Q: Has the Delta variant affected the need for third shots and boosters?
Dr. Sostman: As the highly infectious Delta variant continues to spread, experts believe a third shot will increase antibody protection in immunocompromised people. This allows physicians to boost immunity in certain immunocompromised individuals who need extra protection from COVID-19 — and does not apply to those who are not immunocompromised.
What new data is showing, however, is that protection against mild and moderate disease is reduced, and that protection against severe disease and hospitalization is likely to diminish in the coming months — especially among those who are high-risk.
Given this, as well as how well Delta spreads, boosters are being talked about more and more as a way of staying ahead of the virus. This is probably due to a combination of waning antibody levels and the very high viral load produced by the Delta variant.
Pending regulatory approval, third doses will be made available to everyone beginning the week of September 20 and starting 8 months after a person’s second dose — even if you’re not immunocompromised. However, your physician may choose to prescribe the Pfizer vaccine as a booster sooner than that, based on his or her best judgment for off-label prescribing.
In the meantime, we know that Delta cannot spread effectively in a fully vaccinated population that’s taking the appropriate safety measures.

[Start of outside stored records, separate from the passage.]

(** * Leela Chess Zero: the search graph of [mcts/node.h]

    A shallow embedding of the classes declared in [src/mcts/node.h]
    ([Edge], [Node], [LowNode], [EdgeAndNode], [VisitedNode_Iterator]) and
    the properties of them that the specification states.

    Conventions.
    - A [uintN_t] field is a [Z] kept in range by an explicit wrap-around
      ([u8], [u16], [u32]).
    - [float] and [double] values are elements of a type [F] that comes with
      the arithmetic the code uses (class [FloatOps]); nothing is assumed of
      that arithmetic, so every general statement holds whatever the rounding
      is.  The literal scenarios are evaluated at the instance of exact
      rationals.
    - A [Node*] into the child arrays of a [LowNode] is a [NodePtr], the slot
      it designates; [nullptr] is [None].
    - [assert] aborts in a debug build and is compiled out in a release
      build ([BuildMode]); an aborted call has no result ([None]). *)

From Stdlib Require Import ZArith QArith Lia Bool.
From stdpp Require Import base option list relations sorting.

Local Open Scope Z_scope.

(** ** Fixed-width integers *)

Definition u8 (x : Z) : Z := x mod 2 ^ 8.
Definition u16 (x : Z) : Z := x mod 2 ^ 16.
Definition u32 (x : Z) : Z := x mod 2 ^ 32.

(** ** Floating-point values *)

(** The operations on [float]/[double] that the header's inline functions and
    the running-mean update use.  [f_of_Z] is the conversion of an integer
    operand. *)
Class FloatOps (F : Type) : Type := {
  f_zero : F;
  f_add : F -> F -> F;
  f_sub : F -> F -> F;
  f_mul : F -> F -> F;
  f_div : F -> F -> F;
  f_of_Z : Z -> F
}.

(** Exact rational arithmetic, used to evaluate the literal scenarios. *)
#[export] Instance Q_FloatOps : FloatOps Q := {|
  f_zero := 0%Q;
  f_add := Qplus;
  f_sub := Qminus;
  f_mul := Qmult;
  f_div := Qdiv;
  f_of_Z := inject_Z
|}.

(** ** Assertions *)

Inductive BuildMode : Type := Debug | Release.

(** [assert(c)]: aborts ([None]) in a debug build when [c] is false. *)
Definition assert_ (mode : BuildMode) (c : bool) : option unit :=
  match mode with
  | Debug => if c then Some tt else None
  | Release => Some tt
  end.

(** A pointer that is not [nullptr]. *)
Definition non_null {A : Type} (o : option A) : bool :=
  match o with Some _ => true | None => false end.

(** ** Enumerations *)

(** Modelled from the spec: [GameResult] is declared in [chess/position.h],
    which is not part of this header; the specification orders it
    BlackWon < Draw < WhiteWon. *)
Inductive GameResult : Type := BLACK_WON | DRAW | WHITE_WON.

Definition Bounds : Type := (GameResult * GameResult)%type.

Inductive Terminal : Type := NonTerminal | EndOfGame | Tablebase.

Definition Terminal_eqb (a b : Terminal) : bool :=
  match a, b with
  | NonTerminal, NonTerminal | EndOfGame, EndOfGame | Tablebase, Tablebase => true
  | _, _ => false
  end.

(** Modelled from the spec: [Move] is declared in [chess/board.h], which is
    not part of this header; a move is kept as its 16-bit code. *)
Definition Move : Type := Z.

Definition MoveList : Type := list Move.

(** ** IEEE-754 binary32 patterns

    [Edge::SetP] and [Edge::GetP] work on the bit pattern of their [float].
    A non-negative finite [float] with pattern [bits] has exponent field
    [bits / 2^23] and fraction field [bits mod 2^23]. *)

Definition float_exponent (bits : Z) : Z := bits / 2 ^ 23.
Definition float_fraction (bits : Z) : Z := bits mod 2 ^ 23.

(** The value of the pattern, in units of [2^-149]. *)
Definition float_scaled (bits : Z) : Z :=
  if float_exponent bits =? 0 then float_fraction bits
  else (2 ^ 23 + float_fraction bits) * 2 ^ (float_exponent bits - 1).

(** The real number a non-negative finite pattern denotes. *)
Definition float_value (bits : Z) : Q :=
  Qmake (float_scaled bits) (2 ^ 149)%positive.

(** The patterns of [0.0f] and [1.0f]. *)
Definition float_zero_bits : Z := 0.
Definition float_one_bits : Z := 0x3F800000.

(** ** Edge *)

Module Edge.

Record t : Type := Make {
  move_ : Move;
  (** uint16_t: the prior, 5 bits of exponent and 11 bits of significand *)
  p_ : Z
}.

(** Modelled from the spec: [Edge::FromMovelist] is defined in [node.cc];
    "from a move list, produces an owned array of Edges with zero
    priors". *)
Definition FromMovelist (moves : MoveList) : list t :=
  map (fun m => {| move_ := m; p_ := 0 |}) moves.

Definition roundings : Z := Z.shiftl 1 11 - Z.shiftl 3 28.

(** Modelled from the spec: [Edge::SetP] is defined in [node.cc].  The
    16-bit format keeps, of the binary32 pattern [val] of a prior in
    [0,1], the five low bits of the exponent and the eleven high bits of
    the fraction, rounded to nearest; anything below the smallest code
    becomes code 0. *)
Definition encode (val : Z) : Z :=
  let tmp := val + roundings in
  if tmp <? 0 then 0 else u16 (Z.shiftr tmp 12).

(** Modelled from the spec: [Edge::GetP] is defined in [node.cc].  The
    code is shifted back into place and the three exponent bits that every
    prior in [2^-31, 2) shares are restored; the result is a binary32
    pattern. *)
Definition decode (p : Z) : Z :=
  Z.lor (u32 (Z.shiftl p 12)) (Z.shiftl 3 28).

(** [SetP] and [GetP] take and return the [float] as its binary32
    pattern. *)
Definition SetP (e : t) (val : Z) : t :=
  {| move_ := move_ e; p_ := encode val |}.

Definition GetP (e : t) : Z := decode (p_ e).

(** The patterns [GetP] can return. *)
Definition representable (val : Z) : bool :=
  (0 <=? val) && (Z.land val (2 ^ 12 - 1) =? 0) && (Z.shiftr val 28 =? 3).

(** Modelled from the spec: [Edge::SortEdges] is defined in [node.cc];
    "sort-in-place by descending prior".  [e] is inserted before the
    first edge whose prior is not larger, so equal priors keep their
    order.  The specification leaves the order of equal priors open: that
    order is a choice made here, and no property stated below rests on
    it. *)
Fixpoint insert_desc (e : t) (es : list t) : list t :=
  match es with
  | [] => [e]
  | x :: rest => if p_ x <=? p_ e then e :: es else x :: insert_desc e rest
  end.

(** Modelled from the spec: insertion sort by descending prior. *)
Definition sort_desc (es : list t) : list t :=
  foldr insert_desc [] es.

(** Modelled from the spec: [Edge::SortEdges(edges, num_edges)] sorts the
    first [num_edges] edges of the array. *)
Definition SortEdges (edges : list t) (num_edges : Z) : list t :=
  sort_desc (take (Z.to_nat num_edges) edges) ++ drop (Z.to_nat num_edges) edges.

End Edge.

(** ** Node: a realized edge *)

Module Node.

(** Magic index constant - Node was constructed. *)
Definition kMagicIndexConstructed : Z := 65535.
(** Magic index constant - Node is being assigned. *)
Definition kMagicIndexAssigned : Z := 32767.

Section WithFloat.
Context {F : Type} {FO : FloatOps F}.

Record t : Type := Make {
  wl_ : F;                      (* double *)
  low_node_ : option Z;         (* LowNode*: the address of the low node *)
  d_ : F;                       (* float *)
  m_ : F;                       (* float *)
  n_ : Z;                       (* uint32_t *)
  n_in_flight_ : Z;             (* std::atomic<uint32_t> *)
  edge_ : Edge.t;
  index_ : Z;                   (* std::atomic<uint16_t> *)
  terminal_type_ : Terminal;
  lower_bound_ : GameResult;
  upper_bound_ : GameResult
}.

(** [Node()] *)
Definition constructed : t := {|
  wl_ := f_zero; low_node_ := None; d_ := f_zero; m_ := f_zero;
  n_ := 0; n_in_flight_ := 0;
  edge_ := {| Edge.move_ := 0; Edge.p_ := 0 |};
  index_ := kMagicIndexConstructed;
  terminal_type_ := NonTerminal;
  lower_bound_ := BLACK_WON; upper_bound_ := WHITE_WON |}.

(** [Node(const Edge& edge, uint16_t index)] *)
Definition create (edge : Edge.t) (index : Z) : t := {|
  wl_ := f_zero; low_node_ := None; d_ := f_zero; m_ := f_zero;
  n_ := 0; n_in_flight_ := 0;
  edge_ := edge;
  index_ := u16 index;
  terminal_type_ := NonTerminal;
  lower_bound_ := BLACK_WON; upper_bound_ := WHITE_WON |}.

Definition GetN (nd : t) : Z := n_ nd.

(** Modelled from the spec: [Node::GetNInFlight] is defined in
    [node.cc]; it reads the atomic [n_in_flight_]. *)
Definition GetNInFlight (nd : t) : Z := n_in_flight_ nd.

(** Returns n + n_in_flight, as an [int]: the unsigned sum is converted
    to a 32-bit signed value. *)
Definition GetNStarted (nd : t) : Z :=
  let s := u32 (n_ nd + n_in_flight_ nd) in
  if s <? 2 ^ 31 then s else s - 2 ^ 32.

Definition GetQ (nd : t) (draw_score : F) : F :=
  f_add (wl_ nd) (f_mul draw_score (d_ nd)).
Definition GetWL (nd : t) : F := wl_ nd.
Definition GetD (nd : t) : F := d_ nd.
Definition GetM (nd : t) : F := m_ nd.

Definition IsTerminal (nd : t) : bool :=
  negb (Terminal_eqb (terminal_type_ nd) NonTerminal).
Definition IsTbTerminal (nd : t) : bool :=
  Terminal_eqb (terminal_type_ nd) Tablebase.
Definition GetBounds (nd : t) : Bounds := (lower_bound_ nd, upper_bound_ nd).

Definition Index (nd : t) : Z := index_ nd.

(** Check if node was realized (not just constructed). *)
Definition Realized (nd : t) : bool := index_ nd <? kMagicIndexAssigned.

Definition set_n_in_flight (nd : t) (v : Z) : t := {|
  wl_ := wl_ nd; low_node_ := low_node_ nd; d_ := d_ nd; m_ := m_ nd;
  n_ := n_ nd; n_in_flight_ := v;
  edge_ := edge_ nd; index_ := index_ nd;
  terminal_type_ := terminal_type_ nd;
  lower_bound_ := lower_bound_ nd; upper_bound_ := upper_bound_ nd |}.

Definition set_stats (nd : t) (wl d m : F) (n nif : Z) : t := {|
  wl_ := wl; low_node_ := low_node_ nd; d_ := d; m_ := m;
  n_ := n; n_in_flight_ := nif;
  edge_ := edge_ nd; index_ := index_ nd;
  terminal_type_ := terminal_type_ nd;
  lower_bound_ := lower_bound_ nd; upper_bound_ := upper_bound_ nd |}.
(** C7 at a provider that answers 409 once. *)
Lemma conflict_retried_witness :
  sent (snd (create_agent ascii_upper str_of_constants 2 hume (u8 "agent")
               (u8 "Be friendly.") (u8 "ITO") (u8 "en") None (conflicts 1)))
  = [ create_request hume (u8 "agent") (u8 "Be friendly.") (u8 "ITO") (u8 "en");
      create_request hume (u8 "agent_20250102120007") (u8 "Be friendly.")
        (u8 "ITO") (u8 "en") ]
  /\ u8 "agent_20250102120007" <> u8 "agent".
Proof.
  assert (T : u8 "agent" ++ u8 "_" ++ strftime_YmdHMS (clock (conflicts 1) 1)
              = u8 "agent_20250102120007") by (vm_compute; reflexivity).
  rewrite <- T.
  apply (conflict_retried_under_new_name ascii_upper str_of_constants 0 hume
           (u8 "agent") (u8 "Be friendly.") (u8 "ITO") (u8 "en") None
           (conflicts 1)
           {| status_code := 409; text := []; body_json := Raise ValueError |});
    reflexivity.
Defined.

(** C7 as stated fails: answered 409 twice, [create_agent] sends two
    follow-up requests, and the transport sees three names. *)
Lemma second_conflict_retried_again :
  conflict (remote (conflicts 2) 0
              (create_request hume (u8 "agent") (u8 "Be friendly.") (u8 "ITO")
                 (u8 "en"))) = true
  /\ sent (snd (create_agent ascii_upper str_of_constants 5 hume (u8 "agent")
                  (u8 "Be friendly.") (u8 "ITO") (u8 "en") None (conflicts 2)))
     = [ create_request hume (u8 "agent") (u8 "Be friendly.") (u8 "ITO") (u8 "en");
         create_request hume (u8 "agent_20250102120007") (u8 "Be friendly.")
           (u8 "ITO") (u8 "en");
         create_request hume (u8 "agent_20250102120007_20250102120007")
           (u8 "Be friendly.") (u8 "ITO") (u8 "en") ].
Proof. split; vm_compute; reflexivity. Qed.
(** * Autocomplete field (react_autocomplete): model and verified properties

    The repository holds four near-duplicate versions of one React
    component, [App]:

    - [src/unnamed/part_000] and [src/unnamed/part_002] (the same code, the
      second with comments): the richer version, with a separate
      [isDropdownOpen] flag, a [lastAppliedValueRef] and an [onSelected]
      prop.  It is embedded in [Module Rich], and the numbered properties
      C1 to C10 are stated and proved there.
    - [src/unnamed/part_001]: the middle version ([Module Mid]).
    - [src/src/App.tsx]: the simplest version ([Module Simple]).
      For these two the lemmas record where they behave like the richer
      version and where they do not.

    Strings are JavaScript strings, that is sequences of UTF-16 code units.
    [String.prototype.trim] and [String.prototype.includes] are written out;
    [String.prototype.toLowerCase] (the Unicode case mapping) and the roster
    [peopleFromServer] (the data file is not part of the sources) are
    parameters of the development.

    A handler of a React component reads the state of the render it was
    created in and queues its writes; the component is rendered again before
    the next event.  So a handler is a function of the rendered state [r]
    whose writes go to the mounted component, and an event applies the
    handler of the current state.

    [lodash.debounce(f, wait)] with its default options passes on the
    argument of the last call once [wait] milliseconds have gone by without
    a further call; [cancel] drops a pending call.  The mounted component
    holds the pending argument and the time left, and the event [Elapse ms]
    lets [ms] milliseconds go by between two user events. *)

From Stdlib Require Import List NArith ZArith Bool Lia String Ascii.
Import ListNotations.

(** ** JavaScript strings *)

(** A string value: its UTF-16 code units. *)
Definition jsstring : Type := list N.

(** An ASCII literal as a JavaScript string. *)
Definition str (s : string) : jsstring :=
  map N_of_ascii (list_ascii_of_string s).

(** [a === b] on strings. *)
Fixpoint strictEq (a b : jsstring) : bool :=
  match a, b with
  | [], [] => true
  | x :: a', y :: b' => N.eqb x y && strictEq a' b'
  | _, _ => false
  end.

(** The code units [trim] strips: ECMAScript WhiteSpace and LineTerminator.
    All of them are in the Basic Multilingual Plane, so the test is on one
    code unit. *)
Definition isWhiteSpace (c : N) : bool :=
  ((9 <=? c) && (c <=? 13)            (* TAB, LF, VT, FF, CR *)
   || (c =? 32)                       (* SPACE *)
   || (c =? 160)                      (* NO-BREAK SPACE *)
   || (c =? 5760)                     (* OGHAM SPACE MARK *)
   || (8192 <=? c) && (c <=? 8202)    (* EN QUAD .. HAIR SPACE *)
   || (c =? 8232) || (c =? 8233)      (* LINE / PARAGRAPH SEPARATOR *)
   || (c =? 8239)                     (* NARROW NO-BREAK SPACE *)
   || (c =? 8287)                     (* MEDIUM MATHEMATICAL SPACE *)
   || (c =? 12288)                    (* IDEOGRAPHIC SPACE *)
   || (c =? 65279))%N.                (* ZERO WIDTH NO-BREAK SPACE *)

Fixpoint trimStart (s : jsstring) : jsstring :=
  match s with
  | [] => []
  | c :: rest => if isWhiteSpace c then trimStart rest else s
  end.

Definition trimEnd (s : jsstring) : jsstring := rev (trimStart (rev s)).

(** [s.trim()] *)
Definition trim (s : jsstring) : jsstring := trimEnd (trimStart s).

(** [s.startsWith(t)] *)
Fixpoint startsWith (s t : jsstring) {struct t} : bool :=
  match t, s with
  | [], _ => true
  | _ :: _, [] => false
  | y :: t', x :: s' => N.eqb x y && startsWith s' t'
  end.

(** [s.includes(t)]: [t] occurs in [s] at some position. *)
Fixpoint includes (s t : jsstring) : bool :=
  startsWith s t ||
  match s with
  | [] => false
  | _ :: s' => includes s' t
  end.

(** What [includes] decides: [t] is a contiguous part of [s]. *)
Definition Substring (t s : jsstring) : Prop :=
  exists before after, s = before ++ t ++ after.

(** [small] keeps some elements of [big], in the order [big] has them. *)
Inductive Subseq {A : Type} : list A -> list A -> Prop :=
| Subseq_nil : Subseq [] []
| Subseq_skip : forall x small big, Subseq small big -> Subseq small (x :: big)
| Subseq_keep : forall x small big, Subseq small big -> Subseq (x :: small) (x :: big).

(** ** Candidates *)

(** Modelled from the spec: the declaration [types/Person] is not among the
    sources.  The component reads [name], [born], [died] and uses [slug] as
    the React key. *)
Record Person : Type := mkPerson {
  name : jsstring;
  born : Z;
  died : Z;
  slug : jsstring
}.

(** ** Handlers as computations

    A handler is a computation on the mounted component [W]: it ends with a
    result and the component's new contents, or throws. *)

Inductive JsError : Type := TypeError.

Inductive Outcome (W A : Type) : Type :=
| Done (a : A) (w : W)
| Thrown (e : JsError).

Arguments Done {W A} a w.
Arguments Thrown {W A} e.

Definition M (W A : Type) : Type := W -> Outcome W A.

Definition ret {W A : Type} (a : A) : M W A := fun w => Done a w.

Definition bind {W A B : Type} (m : M W A) (k : A -> M W B) : M W B :=
  fun w => match m w with
           | Done a w' => k a w'
           | Thrown e => Thrown e
           end.

Definition throw {W A : Type} (e : JsError) : M W A := fun _ => Thrown e.

Declare Scope handler_scope.
Delimit Scope handler_scope with handler.
Notation "m ;; k" := (bind m (fun _ => k))
  (at level 61, right associativity) : handler_scope.
Notation "x <- m ;; k" := (bind m (fun x => k))
  (at level 61, m at next level, right associativity) : handler_scope.
Open Scope handler_scope.

(** [typeof v === 'function'] for an optional prop. *)
Definition typeofFunction {A : Type} (v : option A) : bool :=
  match v with
  | Some _ => true
  | None => false
  end.

(** [toLowerCase] on strings of ASCII code units, to run the examples. *)
Definition toLowerCaseAscii (s : jsstring) : jsstring :=
  map (fun c => if ((65 <=? c) && (c <=? 90))%N then (c + 32)%N else c) s.

(** ** Lemmas on strings *)

Lemma strictEq_spec (a b : jsstring) : reflect (a = b) (strictEq a b).
Proof.
  revert b; induction a as [|x a IH]; intros [|y b]; simpl;
    try (constructor; congruence).
  destruct (N.eqb_spec x y) as [->|Hne]; simpl.
  - destruct (IH b) as [->|Hne]; constructor; congruence.
  - constructor; congruence.
Qed.

Lemma strictEq_refl (a : jsstring) : strictEq a a = true.
Proof. destruct (strictEq_spec a a); congruence. Qed.

Lemma strictEq_neq (a b : jsstring) : a <> b -> strictEq a b = false.
Proof. destruct (strictEq_spec a b); congruence. Qed.

Lemma startsWith_spec (s t : jsstring) :
  startsWith s t = true <-> exists after, s = t ++ after.
Proof.
  revert s; induction t as [|y t IH]; intros s; simpl.
  - split; [exists s; reflexivity | reflexivity].
  - destruct s as [|x s].
    + split; [discriminate | intros [after H]; discriminate].
    + rewrite andb_true_iff, N.eqb_eq, IH. split.
      * intros [-> [after ->]]. exists after; reflexivity.
      * intros [after H]. injection H as -> ->. split; [reflexivity | eauto].
Qed.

Which is why the most important things we can do as a community to fight the Delta variant are to:
- Get everyone vaccinated
- Wear masks while indoors
- Avoid crowds and indoor gatherings during times of high community transmission
Q: Is it important for your third shot or booster to match the original vaccine you received? Or can you mix and match?
Dr. Sostman: For third shots, the FDA recommends that attempts be made to match your third dose to the original mRNA vaccine you received. However, this may not always be feasible. If this is the case, an additional dose of a different mRNA vaccine is permitted. This additional dose should be administered at least 28 days after completion of the primary mRNA COVID-19 vaccine series, however.
As for boosters prescribed by a physician, the Houston Methodist Vaccine Scientific Committee recommends they match the original vaccine. However, if your primary vaccine series was Moderna, a third dose of Pfizer is acceptable.
At the present time, the FDA does not have sufficient data to support the use of an additional mRNA COVID-19 vaccine dose after a primary Johnson & Johnson COVID-19 vaccine in immunocompromised people. The FDA and CDC are actively working to provide guidance on this issue.
Q: Could getting a third shot or booster cause any harm?
Dr. Sostman: The CDC studied what happened when certain immunocompromised patients were given a third shot of an mRNA vaccine. The symptoms reported were consistent with previous doses and the intensity of the symptoms was mostly mild or moderate.
As for booster shots, both Pfizer and Moderna submitted data to the FDA indicating that the safety and the post-inoculation side effects are similar after a third dose. Further follow up is ongoing.